The future is here, and it is scaring old people. I am not talking about Miley Cyrus's new pixie cut; I am referring to Google's autonomous car.
If you haven't heard about Google's latest venture, the company has been perfecting the self-driving car for several years now. The technology, which Google has built into the environmentally friendly Toyota Prius, allows drivers to go hands off through a combination of intel from sensors, lasers, cameras and satellite. The Google car seemed like a far-off reality, but the company has been testing it out on the open road, and the autonomous car is proving to be a better driver than most humans. Google just announced that the little experiment has logged in 300,000 miles of accident-free travel.
Google is not the only company that is putting stock in the self-driving car. Research firm KPMG just released a report about the future of autonomous driving and how it will benefit the car industry. Cars that drive on their own could mean big savings. Without those gosh-darn humans driving vehicles, there could potentially be fewer accidents, traffic jams and people flipping each other the bird. Automakers in Detroit have caught wind of this prospective cash cow and are investing in their own driverless rides.
But not everyone is thrilled about the car of the future. As reported by Jalopnik, Florida senatorial hopeful Jim Frishe has released an attack ad on opponent Jeff Brandes that focuses on this very topic. Apparently, Brandes has been trying to push legislation to allow self-driving cars to take to the Floridian highways, and it's freaking old people out. The ad has a concerned senior worrying aloud over Brandes's intent on legalizing "driverless cars."
You can't really blame the elderly for being nervous about this new technology. Most old folks are still trying to figure out how to program their VCRs; driverless cars must sound like some Cold War, pinko propaganda.
I had read about the Google car awhile back and assumed that it would be a long time coming. Recent reports, however, mention incorporating some of this technology into the automotive industry as early as 2015. While I am not worried that Google's car is going to manically run me over as I cross the street in my electronic wheelchair, I do see it adding to the downfall of our culture.[jump]
Reason 1: Google runs on advertising dollars, and who is to say that self-driving cars won't have their own AdWord-hidden agendas?
If you regularly use Google Maps, you've certainly noticed that your directions "to and from" now come complete with handy-dandy "sponsored" stops along the way. With Google's recent purchase of Zagats and Frommer's travel guides, the media conglomerate has more than enough reasons to recalculate your Google Map directions to conveniently take you past one of their advertised destinations.
With a self-driving car, Google doesn't have to worry that insolent humans might take whatever route they damn well please. The car will be doing the driving for you, so why wouldn't it take you past the location of the highest-paying advertiser? Think about who has a lot of money to spend on such campaigns, and now this gets terrifying. My biggest fear is that the Google car will only take you to crappy restaurants with big advertising budgets like Subway or Olive Garden. Imagine it, if you will: Every night, no matter where you want to go eat, you wind up in the parking lot of an Outback Steakhouse.
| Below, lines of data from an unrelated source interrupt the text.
(** ** The overall duration *)

(** C7 as stated fails: audio is recognized and negotiated, video never
    appears, the duration query fails, end-of-stream arrives and the outcome
    is success; the overall duration is 0 while the audio duration is -1. *)
Lemma overall_duration_counterexample :
  let d := session (PyFloat 1) true
             [EvNewPad "audio/x-raw-int";
              EvNotifyCaps 0 (Some audio_caps) None;
              EvBus MESSAGE_EOS; EvIdle] in
  is_audio d = true /\ is_video d = false
  /\ audiocaps d = CapsObj audio_caps /\ videocaps d = EmptyDict
  /\ emitted d = [true]
  /\ audiolength d = -1 /\ length d = 0 /\ length d <> audiolength d.
Proof. vm_compute. repeat split; try reflexivity. discriminate. Qed.

(** C7, amended. In every session the overall duration is the maximum of
    [videolength] and [audiolength], where a kind without recorded
    capability counts with its initial 0.  So when no video capability was
    recorded the overall duration is [max 0 audiolength]: the audio duration
    when that is not negative, and 0 when it is the unknown marker; and the
    same with audio and video exchanged. *)
Theorem overall_duration (mi : number) (play : bool) (evs : list event) :
  let d := session mi play evs in
  length d = Z.max (videolength d) (audiolength d)
  /\ (videocaps d = EmptyDict ->
      length d = Z.max 0 (audiolength d)
      /\ (0 <= audiolength d -> length d = audiolength d)
      /\ (audiolength d < 0 -> length d = 0))
  /\ (audiocaps d = EmptyDict ->
      length d = Z.max 0 (videolength d)
      /\ (0 <= videolength d -> length d = videolength d)
      /\ (videolength d < 0 -> length d = 0)).
Proof.
  intros d. destruct (len_session mi play evs) as [Ha Hv].
  fold d in Ha, Hv. unfold length.
  split; [reflexivity|].
  split; intros H; [rewrite (Hv H)|rewrite (Ha H)]; repeat split; lia.
Qed.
Reason 2. No more speeding, making it through a yellow light right as it turns, or drag racing.
No one should be speeding or running reds, but don't try and pretend that you don't do it sometimes. Once you lose control of your ability to speed, your tardiness will become that much more apparent. Rushing to work will be a thing of the past, and you will have to (gasp) get out of the house on time. Additionally, drag racing will be terribly boring, and that means no more Fast & Furious movies.
Reason 3. This is the first step in robots becoming self-aware and taking over the planet.
You heard it here first. We all acknowledge that the apocalypse is on its way, but no one can seem to agree on how it will transpire. With the recent discovery that the Mayans may have been wrong (or we were all wrong for trying to pretend to understand the Mayans), I think we can now assume that the end of days will be due to robot self-actualization.
Taking this concept into consideration, an autonomous car is scary as hell. It's Stephen King's Christine meets The Terminator meets 2001: A Space Odyssey meets Back to the Future Part 2 when Marty ends up in the alternate 1985! How can you possibly put the breaks on a car that controls its own breaks?
Once the Google car becomes self-aware, it will destroy the population through dramatic car crashes, 50-car pileups and endless lines of traffic due to rubbernecking that will make humans so crazed they die of boredom.
Or worse yet, we will wind up prisoners in our own Honda Fits being forced to spend our days at drive-ins that play nothing but Herbie Fully Loaded on a never-ending loop.